Disclosure of Invention

The embodiment of the application provides a reinforcement device to solve the above problems.

The embodiment of the application realizes the aim through the following technical scheme.

The embodiment of the application provides a reinforcement device, including reinforcing bar positioning mechanism and ligature mechanism, the first positioning mechanism of reinforcing bar positioning mechanism and second positioning mechanism, first positioning mechanism is used for fixing a position the lower wire side that constitutes by many reinforcing bars, and second positioning mechanism is used for fixing a position the upper wire side that constitutes by many reinforcing bars to make upper wire side and lower wire side separate each other along vertical, ligature mechanism is used for the ligature reinforcing bar.

In some embodiments, the first positioning mechanism has a first support surface for positioning the lower wire surface; the second positioning mechanism is provided with a second supporting surface, the second supporting surface is used for positioning the upper net surface, and the first supporting surface and the second supporting surface have a height difference in the vertical direction. The first supporting surface and the second supporting surface are vertically provided with a height difference, so that the upper net surface positioned on the first supporting surface and the lower net surface positioned on the second supporting surface are vertically layered, and the steel bars on the upper net surface and the lower net surface are conveniently and respectively bound manually.

In some embodiments, the first positioning mechanism includes a plurality of positioning brackets arranged at intervals, each positioning bracket is provided with a plurality of first clamping grooves in the longitudinal direction and a plurality of second clamping grooves in the transverse direction, and the bottom surfaces of the first clamping grooves and the second clamping grooves form a first supporting surface. The first clamping groove and the second clamping groove can be used for positioning and longitudinal and transverse ribs respectively, the first clamping groove can limit longitudinal ribs to move transversely, the second clamping groove can limit longitudinal ribs to move longitudinally, and therefore the transverse ribs and the longitudinal ribs are firmly fixed on the first positioning mechanism.

In some embodiments, the positioning bracket includes a bracket frame extending in the transverse direction and a plurality of first supporting plates, the plurality of first engaging grooves are formed in the bracket frame, the plurality of first supporting plates are connected to one side of the bracket frame, and the plurality of second engaging grooves are formed in the first supporting plates. A plurality of simple structure's first backup pad can support same horizontal muscle to make horizontal muscle keep the level, be located the one side that the horizontal muscle that is located first backup pad is located the support frame, form the interval between two adjacent first backup pads and pass in order to supply to prick the silk, the ligature of being convenient for.

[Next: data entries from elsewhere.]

(** [Drop::drop] of [RemoteTrackDrop], then its fields. *)
Definition finish_drop (self : RemoteTrackDrop.t) (w : t) : t :=
  let (r, a) := on_cell (RemoteTrackDrop.parent self)
    (with_mut (RemoteState.remove (RemoteTrackDrop.key self))) (states w) in
  let w := with_states a w in
  let w := match mjoin r with
           | Some weak => with_store (TrackRead.drop (RemoteTrackWeak.reader weak) (store w)) w
           | None => w
           end in
  drop_state (RemoteTrackDrop.parent self) w.
End RemoteWorld.

Module RemoteTrackRead.
Import RemoteWorld RemoteTrackReader.

(** [RemoteTrackReader::new] *)
Definition new (reader : TrackReader.t) (parent : Handle) (w : RemoteWorld.t) : t * RemoteWorld.t :=
  let info := TrackReader.info reader in
  let (a, w) := arc_new (RemoteTrackDrop.mk parent (Track.namespace info, Track.name info)) w in
  (mk reader a, w).

Definition downgrade (self : t) (w : RemoteWorld.t) : RemoteTrackWeak.t * RemoteWorld.t :=
  let (r, x) := TrackRead.clone (reader self) (store w) in
  (RemoteTrackWeak.mk r (drop self), with_store x w).

(** [RemoteTrackWeak::upgrade]: the reader is cloned before the [Weak] is asked. *)
Definition upgrade (weak : RemoteTrackWeak.t) (w : RemoteWorld.t) : option t * RemoteWorld.t :=
  let (r, x) := TrackRead.clone (RemoteTrackWeak.reader weak) (store w) in
  match arc_upgrade (RemoteTrackWeak.drop weak) (with_store x w) with
  | (Some a, w) => (Some (mk r a), w)
  | (None, w) => (None, with_store (TrackRead.drop r (store w)) w)
  end.

(** The derived [Clone] *)
Definition clone (self : t) (w : RemoteWorld.t) : t * RemoteWorld.t :=
  let (r, x) := TrackRead.clone (reader self) (store w) in
  (mk r (drop self), with_store x (snd (arc_upgrade (drop self) w))).

(** The fields of a [RemoteTrackReader] go, up to the destructor of the last
    [RemoteTrackDrop], which is a step of its own. *)
Definition release (self : t) (w : RemoteWorld.t) : option RemoteTrackDrop.t * RemoteWorld.t :=
  arc_release (drop self) (with_store (TrackRead.drop (reader self) (store w)) w).
End RemoteTrackRead.

(** ** One remote *)

(** URLs are the [url] crate's; all that is done with them is to compare them. *)
Class UrlKey := {
  Url : Type;
  #[export] Url_eq_dec :: EqDecision Url;
  #[export] Url_countable :: Countable Url;
}.

Module RemoteConsumer.
Section Remote.
Context {U : UrlKey}.
Record t := mk { url : Url; state : Handle }.

Definition clone (self : t) (w : RemoteWorld.t) : t * RemoteWorld.t :=
  let (h, a) := clone_handle (state self) (RemoteWorld.states w) in
  (mk (url self) h, RemoteWorld.with_states a w).

(** Look for the track and make sure of it under one lock. *)
Definition subscribe (namespace : Tuple.t) (name : String) (self : t) (w : RemoteWorld.t) :
    option RemoteTrackReader.t * RemoteWorld.t :=
  let key := (namespace, name) in
  let c := cell_of (state self) (RemoteWorld.states w) in
  let '(found, w) :=
    match RemoteState.tracks (lock c) !! key with
    | Some track => RemoteTrackRead.upgrade track w
    | None => (None, w)
    end in
  match found with
  | Some track => (Some track, w)
  | None =>
      match dropped (inner c) with
      | None => (None, w)
      | Some _ =>
          let '((writer, reader), x) := TrackWrite.produce (Track.new namespace name) (RemoteWorld.store w) in
          let (h, a) := clone_handle (state self) (RemoteWorld.states w) in
          let '(reader, w) :=
            RemoteTrackRead.new reader h (RemoteWorld.with_states a (RemoteWorld.with_store x w)) in
          let (weak, w) := RemoteTrackRead.downgrade reader w in
          let (old, a) := on_cell (state self) (with_mut (RemoteState.insert key weak writer))
            (RemoteWorld.states w) in
          let w := RemoteWorld.with_states a w in
          (Some reader,
           match mjoin old with
           | Some weak =>
               RemoteWorld.with_store (TrackRead.drop (RemoteTrackWeak.reader weak) (RemoteWorld.store w)) w
           | None => w
           end)
      end
  end.
End Remote.
End RemoteConsumer.

Module RemoteProducer.
Section Remote.
Context {U : UrlKey}.
Record t := mk { url : Url; state : Handle }.

(** One turn of [next]; it never fails. *)
Definition next_turn (self : t) (w : RemoteWorld.t) : @Queue.turn TrackWriter.t * RemoteWorld.t :=
  let c := cell_of (state self) (RemoteWorld.states w) in
  match RemoteState.requested (lock c) with
  | _ :: _ =>
      let (r, a) := on_cell (state self) (with_mut RemoteState.pop_front) (RemoteWorld.states w) in
      (Queue.Return (mjoin r), RemoteWorld.with_states a w)
  | [] =>
      match modified c with
      | Some since => (Queue.Wait since, w)
      | None => (Queue.Return None, w)
      end
  end.
End Remote.
End RemoteProducer.

Module Remote.
(** [Remote::produce] *)
Definition produce {U : UrlKey} (url : Url) (w : RemoteWorld.t) :
    (RemoteProducer.t * RemoteConsumer.t) * RemoteWorld.t :=
  let '((send, recv), a) := default_split RemoteState.default (RemoteWorld.states w) in
  ((RemoteProducer.mk url send, RemoteConsumer.mk url recv), RemoteWorld.with_states a w).
End Remote.

(** [RemoteProducer::run], connected: the tracks requested become subscriptions of
    the session, each in a task of its own. *)
Module RemoteRun.
Section Run.
Context {U : UrlKey} {Error : Type}.

(** A task subscribes and then waits for the end of the subscription. *)
Inductive task := Start (track : TrackWriter.t) | Waiting (sub : Subscribe.t).

Inductive point := Loop | Finished (r : outcome Error unit).

Record t := mk {
  remote : RemoteProducer.t;
  subscriber : SubscriberHalf.t;
  tasks : list task;
  done : option (outcome Error unit);
  at_ : point;
}.

Definition with_tasks (x : list task) (self : t) : t :=
  mk (remote self) (subscriber self) x (done self) (at_ self).
Definition with_subscriber (x : SubscriberHalf.t) (self : t) : t :=
  mk (remote self) x (tasks self) (done self) (at_ self).

(** Both connections are made first. *)
Definition start (connected : outcome Error SubscriberHalf.t) (remote : RemoteProducer.t) : outcome Error t :=
  match connected with
  | Ok half => Ok (mk remote half [] None Loop)
  | Err e => Err e
  | Panic => Panic
  end.

(** A method of the half on the common heap. *)
Definition on_half {R} (f : SubscriberHalf.t -> R * SubscriberHalf.t) (self : t) (w : RemoteWorld.t) :
    R * (t * RemoteWorld.t) :=
  let (r, h) := f (SubscriberHalf.with_store (RemoteWorld.store w) (subscriber self)) in
  (r, (with_subscriber h self, RemoteWorld.with_store (SubscriberHalf.store h) w)).

(** A task dropped where it stands. *)
Definition drop_task (k : task) (p : t * RemoteWorld.t) : t * RemoteWorld.t :=
  let (self, w) := p in
  match k with
  | Start track => (self, RemoteWorld.with_store (TrackWrite.drop track (RemoteWorld.store w)) w)
  | Waiting sub => snd (on_half (fun h => (tt, SubscriberHalf.unsubscribe sub h)) self w)
  end.
(* ===== verification/Relay.v ===== *)
(** * The relay between its sessions

    [moq-relay-ietf/src/local.rs], [producer.rs] and [consumer.rs]: the namespaces
    announced to this relay, who serves a subscription, and what becomes of an
    announcement. Every session has a [Consumer] over its [SubscriberHalf] and a
    [Producer] over its [PublisherHalf]; all share the table of namespaces, the
    remotes and the heaps. A method is cut where it waits for somebody else: the
    API, the peer, the next request. *)
From Stdlib Require Import NArith Lia Bool.
From stdpp Require Import base list gmap option numbers countable relations.
From S2P Require Import Prelude Buffers Utf8 Coding Setup Announces Subscribes Messages Errors Watch Serve Tracks.
From S2P Require Import Serving Subscriptions SubscriberHalf PublisherHalf Remotes.

(** ** [local.rs] *)

Module Registration.
Record t := mk { namespace : Tuple.t }.
End Registration.

Module Locals.
Record t := mk { lookup : gmap Tuple.t TracksReader.t }.
Definition new : t := mk ∅.

(** A namespace that is taken is refused, and the reader goes. *)
Definition register (tracks : TracksReader.t) (self : t) (x : Store.t) :
    outcome ServeError Registration.t * (t * Store.t) :=
  let namespace := Tracks.namespace (TracksReader.info tracks) in
  match lookup self !! namespace with
  | None => (Ok (Registration.mk namespace), (mk (<[namespace := tracks]> (lookup self)), x))
  | Some _ => (Err ServeErr.Duplicate, (self, TracksReader.drop tracks x))
  end.

Definition route (namespace : Tuple.t) (self : t) (x : Store.t) : option TracksReader.t * Store.t :=
  match lookup self !! namespace with
  | Some tracks => let (tracks, x) := TracksReader.clone tracks x in (Some tracks, x)
  | None => (None, x)
  end.

(** [Drop::drop] of [Registration] *)
Definition unregister (reg : Registration.t) (self : t) (x : Store.t) : t * Store.t :=
  match lookup self !! Registration.namespace reg with
  | Some tracks => (mk (delete (Registration.namespace reg) (lookup self)), TracksReader.drop tracks x)
  | None => (self, x)
  end.
End Locals.

(** ** What the sessions share *)

Module Relay.
Section Relay.
Context {U : UrlKey}.
Record t := mk { locals : Locals.t; remotes : Remotes.t }.

Definition store (w : t) : Store.t := RemoteWorld.store (Remotes.world (remotes w)).
Definition with_store (x : Store.t) (w : t) : t :=
  mk (locals w) (Remotes.mk (Remotes.state (remotes w)) (RemoteWorld.with_store x (Remotes.world (remotes w)))).
Definition with_remotes (x : Remotes.t) (w : t) : t := mk (locals w) x.
Definition with_world (x : RemoteWorld.t) (w : t) : t :=
  mk (locals w) (Remotes.mk (Remotes.state (remotes w)) x).
(* ===== verification/RelaySessions.v ===== *)
(** * The sessions of the relay

    [moq-relay-ietf/src/relay.rs] and [session.rs], and the loops of [Producer::run] and
    [Consumer::run]: which session gets which parts, and how the parts of a session run
    next to each other. Sockets, certificates and the accepting of connections are left
    out. *)
From Stdlib Require Import NArith Lia Bool.
From stdpp Require Import base list gmap option numbers countable relations.
From S2P Require Import Prelude Buffers Utf8 Coding Setup Announces Subscribes Messages Errors Watch Serve Tracks.
From S2P Require Import Session Serving Subscriptions SubscriberHalf PublisherHalf Remotes Relay.

(** ** [session.rs] *)

Module RelaySession.

(** The parts of a session: its own task, the producer if it has a publisher half, and the
    consumer with whether it registers origins if it has a subscriber half. *)
Record t := mk { producer : option Producer.t; consumer : option (Consumer.t * bool) }.

(** What the three tasks have come to so far; a part that is not there waits for ever. *)
Record handles := mk_handles {
  session_handle : option (outcome SessionError unit);
  producer_handle : option (outcome SessionError unit);
  consumer_handle : option (outcome SessionError unit);
}.

Definition pending (self : t) (h : handles) : handles :=
  mk_handles (session_handle h)
    (match producer self with Some _ => producer_handle h | None => None end)
    (match consumer self with Some _ => consumer_handle h | None => None end).

(** [select!] takes a task that has ended, any of them, as [Session::run] of the transport
    does. The others go on. *)
Inductive ends (self : t) (h : handles) : outcome SessionError unit -> Prop :=
  | session_ends r : session_handle h = Some r -> ends self h (Session.joined r)
  | producer_ends r : producer_handle (pending self h) = Some r -> ends self h (Session.joined r)
  | consumer_ends r : consumer_handle (pending self h) = Some r -> ends self h (Session.joined r).
End RelaySession.

(** One pass of [Producer::run] and of [Consumer::run]: the next item is spawned as a task
    of its own, and a queue without a writer ends the loop. *)
Definition producer_turn (h : PublisherHalf.t) : option (option Subscribed.t * PublisherHalf.t) :=
  match PublisherHalf.subscribed_turn h with
  | (Queue.Return r, h) => Some (r, h)
  | _ => None
  end.

Definition consumer_turn (h : SubscriberHalf.t) : option (option Announced.t * SubscriberHalf.t) :=
  match SubscriberHalf.announced_turn h with
  | (Queue.Return r, h) => Some (r, h)
  | _ => None
  end.

(** ** [relay.rs] *)

Module RelayServer.
Section Server.
Context {U : UrlKey}.

Record config := mk_config { cfg_announce : option Url; cfg_api : option Url; cfg_node : option Url }.

(** [api]: the address of the API and our own; there are remotes if there is an API. *)
Record t := mk { announce : option Url; api : option (Url * Url); remotes : bool }.

Definition new (c : config) : t :=
  let api := match cfg_api c, cfg_node c with Some url, Some node => Some (url, node) | _, _ => None end in
  mk (cfg_announce c) api (match api with Some _ => true | None => false end).

(** [run] up to its loop: the session to the relay announcements are forwarded to, which
    has both halves, and what the other sessions get of it. *)
Definition forward_session (self : t) : option RelaySession.t :=
  match announce self with
  | Some _ => Some (RelaySession.mk (Some (Producer.mk (remotes self) false)) (Some (Consumer.mk false, false)))
  | None => None
  end.

Definition has_forward (self : t) : bool :=
  match forward_session self with Some s => match RelaySession.producer s with Some _ => true | None => false end | None => false end.
Definition has_upstream (self : t) : bool := match forward_session self with Some _ => true | None => false end.

(** [handle_quic_session] and [handle_ws_session], given the role the handshake has
    left; without a handshake there is no session. *)
Definition handle_session (self : t) (accepted : outcome SessionError Role.t) : option RelaySession.t :=
  match accepted with
  | Ok role =>
      Some (RelaySession.mk
        (if Role.is_publisher role then Some (Producer.mk (remotes self) (has_upstream self)) else None)
        (if Role.is_subscriber role
         then Some (Consumer.mk (has_forward self), match api self with Some _ => true | None => false end) else None))
  | _ => None
  end.
End Server.
End RelayServer.

(** ** What goes to the upstream relay and what does not *)
Section Upstream.
Context {U : UrlKey} {ApiError : Type} (to_string : ServeError -> String).

(** [serve_begin] of the consumer of a session, the API asked if it registers. *)
Definition begin_announce (c : Consumer.t * bool) (set_origin : outcome ApiError unit) (s : Consumer.Serve)
    (h : SubscriberHalf.t) (w : Relay.t) : outcome Empty_set (Consumer.begun (ApiError := ApiError)) * (SubscriberHalf.t * Relay.t) :=
  Consumer.serve_begin to_string (fst c) (if snd c then Some set_origin else None) s h w.

Lemma begin_forwarded c o s h (w : Relay.t) reg s' f :
  fst (begin_announce c o s h w) = Ok (Consumer.Running reg s' f) ->
  (Consumer.forward (fst c) = true <-> is_Some f).
Proof.
  unfold begin_announce, Consumer.serve_begin. intros E.
  assert (Hf : forall e reg0 s0 h0 (w0 : Relay.t), fst (Consumer.fail (ApiError := ApiError) to_string e reg0 s0 h0 w0) <> Ok (Consumer.Running reg s' f)).
  { intros e reg0 s0 h0 w0. unfold Consumer.fail. by destruct (Consumer.serve_leave _ _ _ _ _) as [[[]|e0|] p]. }
  destruct (if snd c then Some o else None) as [[u|e|]|]; [|by apply Hf in E|done|].
  all: destruct (Relay.on_store _ w) as [tr w1]; destruct (Relay.on_locals _ w1) as [[r|e|] w2]; [|by apply Hf in E|done].
  all: destruct (Relay.on_subscriber _ h w2) as [p [h3 w3]]; destruct (fst p) as [u0|e|]; [|by apply Hf in E|done].
  all: destruct (Consumer.forward (fst c)); [destruct (Relay.on_store _ w3) as [tr' w4]|]; injection E as _ _ <-.
  all: split; [done || by eexists|done || by intros [? ?]].
Qed.

(** Nothing goes round. The session to the upstream relay never asks it for a
    track of its own subscriptions, registers no origin and forwards no announcement,
    whatever announcements and subscriptions arrive on it; every other session forwards
    what is announced on it and asks upstream for what nobody here has exactly if an
    upstream relay is configured, and registers origins exactly if the API and our own
    address are. *)
Theorem upstream_apart (c : RelayServer.config) (role : Role.t) :
  let self := RelayServer.new c in
  (forall s, RelayServer.forward_session self = Some s ->
     (forall p ns name w, RelaySession.producer s = Some p ->
        fst (Producer.try_upstream (ApiError := ApiError) p ns name w) = Producer.Failed (FromServe ServeErr.NotFound)) /\
     (forall k o o' x h w, RelaySession.consumer s = Some k -> begin_announce k o x h w = begin_announce k o' x h w) /\
     (forall k o x h w reg x' f, RelaySession.consumer s = Some k ->
        fst (begin_announce k o x h w) = Ok (Consumer.Running reg x' f) -> f = None)) /\
  (forall s, RelayServer.handle_session self (Ok role) = Some s ->
     (forall p ns name w, RelaySession.producer s = Some p ->
        (fst (Producer.try_upstream (ApiError := ApiError) p ns name w) = Producer.Failed (FromServe ServeErr.NotFound) <->
         RelayServer.cfg_announce c = None)) /\
     (forall k, RelaySession.consumer s = Some k ->
        (snd k = true <-> is_Some (RelayServer.cfg_api c) /\ is_Some (RelayServer.cfg_node c)) /\
        forall o x h w reg x' f, fst (begin_announce k o x h w) = Ok (Consumer.Running reg x' f) ->
          (is_Some f <-> is_Some (RelayServer.cfg_announce c)))).
Proof.
  cbv zeta. split.
  - intros s Hs. unfold RelayServer.forward_session in Hs. destruct (RelayServer.announce _); [|done]. injection Hs as <-.
    cbn [RelaySession.producer RelaySession.consumer]. split; [by intros p ns name w [= <-]|]. split.
    + by intros k o o' x h w [= <-].
    + intros k o x h w reg x' f [= <-] E. apply begin_forwarded in E. cbn in E. destruct f; [|done]. destruct E as [_ E].
      specialize (E ltac:(eauto)). discriminate E.
  - intros s [= <-]. cbn [RelaySession.producer RelaySession.consumer]. split.
    + intros p ns name w Hp. destruct (Role.is_publisher role); [|done]. injection Hp as <-.
      unfold Producer.try_upstream. cbn [Producer.upstream].
      unfold RelayServer.has_upstream, RelayServer.forward_session. cbn [RelayServer.new RelayServer.announce].
      destruct (RelayServer.cfg_announce c); [|done].
      destruct (Relay.on_store (TrackWrite.produce (Track.new ns name)) w) as [[wr rd] w1]. by split.
    + intros k Hk. destruct (Role.is_subscriber role); [|done]. injection Hk as <-. cbn [fst snd]. split.
      * cbn. destruct (RelayServer.cfg_api c), (RelayServer.cfg_node c); cbn;
          (split; [intros E; (discriminate E || (split; eauto))|intros [[? E1] [? E2]]; (discriminate || done)]).
      * intros o x h w reg x' f E. apply begin_forwarded in E. rewrite <- E. cbn.
        unfold RelayServer.has_forward, RelayServer.forward_session. cbn. destruct (RelayServer.cfg_announce c); cbn;
          (split; [intros E1; (discriminate E1 || eauto)|intros [? E1]; (discriminate E1 || done)]).
Qed.
End Upstream.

In some embodiments, the bracket frame comprises a first positioning plate and a second positioning plate which are opposite to each other, a sliding groove is formed between the first positioning plate and the second positioning plate, the first clamping groove penetrates through the first positioning plate and the second positioning plate, and the supporting plates are arranged on one side of the first positioning plate, which is far away from the second positioning plate. Through forming the sliding tray between first locating plate and second locating plate to the chucking mechanism that the installation is used for net face reinforcing bar under the chucking can lead chucking mechanism simultaneously.

In some embodiments, the reinforcement bar binding device further comprises a clamping mechanism, and the clamping mechanism is disposed in the sliding groove and is configured to clamp the reinforcement bar disposed in the first clamping groove. Through setting up chucking mechanism can firmly fix a position the muscle in first draw-in groove indulging, prevent to indulge the muscle and remove at the ligature in-process, the ligature and accurate location of being convenient for to guarantee two adjacent indulging the interval between the muscle.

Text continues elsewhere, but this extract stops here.